I'll take a crack at it...
One of the biggest misconceptions about weight gain is that it comes from fat. Fat comes from fat. Weight comes from fat/carbs/protein in the form of calories. Most people (especially in America) have no problem getting calories from fat and carbohydrates. They're everwhere, hence we over-consume those two types of calories the most.
Breads, sugars, dairy, etc all give us more fat and carbs then we usually need. A protein diet lowers the excess fat and carbs are body intakes and you burn or convert that protein into muscles using exercise. Your stronger muscles then compound the effect since muscle burns fat and calories (virtually on its own).
The trick of the protein diet for weight loss is to mainly eat protein and skip the other two forms of calories. Stored fat and carbs will be burned away as you work out, as well as the protein (which will partially convert into muscle. So you gain lean muscle and burn fat/calories. What makes it a little easier with protein diets is... "generally" foods that are high in protein are low in fat and carbs.
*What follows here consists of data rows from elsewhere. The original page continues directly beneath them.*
(** X8: [load_rules] keeps a destroyed handle in its field.  When a call
    that held the compiler [c] fails at the load step, it has destroyed [c]
    first and still holds it, so the next call on a path other than the
    recorded one starts by destroying [c] a second time. *)
Theorem stale_compiler_is_destroyed_again {api : YaraApi} {W : Type} (h : handler W)
    (w0 w1 w2 : W) (self0 self1 self2 : Yara) (p1 p2 : string) (res1 res2 : bool)
    (log1 log2 : list entry) (c : handle) (file : string) (rules0 r : ptr) (code : Z) :
  run h (load_rules self0 p1) w0 = Some ((res1, self1), w1, log1) ->
  _compiler self0 = Some c ->
  In (E_yr_rules_load file rules0 code r) log1 ->
  code <> ERROR_SUCCESS ->
  code <> ERROR_INVALID_FILE ->
  p2 <> _current_rules self0 ->
  run h (load_rules self1 p2) w1 = Some ((res2, self2), w2, log2) ->
  (exists rest1, log1 = E_yr_compiler_destroy (Some c) :: rest1)
  /\ (exists rest2, log2 = E_yr_compiler_destroy (Some c) :: rest2).
Proof.
  intros Hrun1 Hc Hin Hs Hi Hp2 Hrun2.
  assert (Hne1 : _current_rules self0 <> p1).
  { intro Heq. rewrite (load_rules_noop h w0 self0 p1 Heq) in Hrun1.
    injection Hrun1 as _ _ _ <-. destruct Hin. }
  destruct (load_error_shape h _ _ _ _ _ _ _ _ _ _ _ Hne1 Hrun1 Hin Hs Hi)
    as [_ [Hcur [Hcomp [compiled Hlog1]]]].
  split.
  - rewrite Hlog1. unfold cleanup_log. rewrite Hc. cbn. eexists. reflexivity.
  - assert (Hne : _current_rules self1 <> p2) by congruence.
    destruct (load_rules_other_path h _ _ _ _ _ _ _ Hne Hrun2)
      as [[compiled2 [rest Hlog2]] _].
    rewrite Hlog2. unfold cleanup_log. rewrite Hcomp, Hc. cbn. eexists. reflexivity.
Qed.
(** * Map Memoir front end: coordination logic

    A shallow embedding of the asynchronous glue code of the front end:

    - [backendApi]   : [apiRequest], [fetchAudio], [fetchScript],
                       [checkServerHealth];
    - [StoryService] : [incrementViews] over an abstract Firestore client,
                       and [extractTags];
    - [AudioPlayer]  : the [useAudioPlayer] hook
                       ([playAudio], [stopAudio], [muteAudio], [unmuteAudio]);
    - [GoogleMaps]   : the [useGoogleMaps] hook and its module-level
                       single-flight flag;
    - [Stories]      : the writing methods of [StoryService] over a recorded
                       client, and [handleSave] of the save modal;
    - [AuthContext]  : the authentication listener of [AuthProvider];
    - [App]          : [checkServer] and the handlers of the story wizard;
    - [StoryDisplay] : the play and mute buttons over the hook.

    JavaScript code is written in a state-and-exception monad; an [async]
    function is cut at its [await]s into segments, and the browser
    (network, Web Audio engine, timers, DOM events) drives the segments
    through an explicit event type. *)

From Stdlib Require Import ZArith Lia.
From stdpp Require Import base option list strings pretty gmap.

Local Open Scope Z_scope.
Local Open Scope string_scope.

(** ** JavaScript control effects *)

Module Js.

(** A thrown value ([new Error(message)], or a rejection reason). *)
Record exn : Type := Error { message : string }.

(** How a statement (or a settled promise) completes. *)
Inductive completion (A : Type) : Type :=
  | Normal (a : A)
  | Throw (e : exn).
Arguments Normal {A} a.
Arguments Throw {A} e.

(** Code over a mutable world [W]. *)
Definition M (W A : Type) : Type := W → completion A * W.

Section Ops.
Context {W : Type}.

Definition ret {A} (a : A) : M W A := λ w, (Normal a, w).

Definition bind {A B} (m : M W A) (k : A → M W B) : M W B :=
  λ w, match m w with
       | (Normal a, w') => k a w'
       | (Throw e, w') => (Throw e, w')
       end.

Definition throw {A} (e : exn) : M W A := λ w, (Throw e, w).

(** [try { body } catch (e) { handler e }] *)
Definition try_catch {A} (body : M W A) (handler : exn → M W A) : M W A :=
  λ w, match body w with
       | (Normal a, w') => (Normal a, w')
       | (Throw e, w') => handler e w'
       end.

(** [try { body } finally { fin }] *)
Definition try_finally {A} (body : M W A) (fin : M W unit) : M W A :=
  λ w, match body w with
       | (c, w') =>
           match fin w' with
           | (Normal _, w'') => (c, w'')
           | (Throw e, w'') => (Throw e, w'')
           end
       end.

(** [await p] for a promise the environment has settled with [c]. *)
Definition await {A} (c : completion A) : M W A := λ w, (c, w).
Red meat, not so much but eggs, fish, beans, shell fish, etc almost never have carbs and have low to moderate fat content.
But keep in mind the key to any diet is calorie intake... more important than what types of calories you ingest is the amount of calories... you have to burn more calories in a day than you consume otherwise you can't lose a lb because you haven't lost a calorie.
Any diet will "work" as long as you burn more calories than you consume in a day.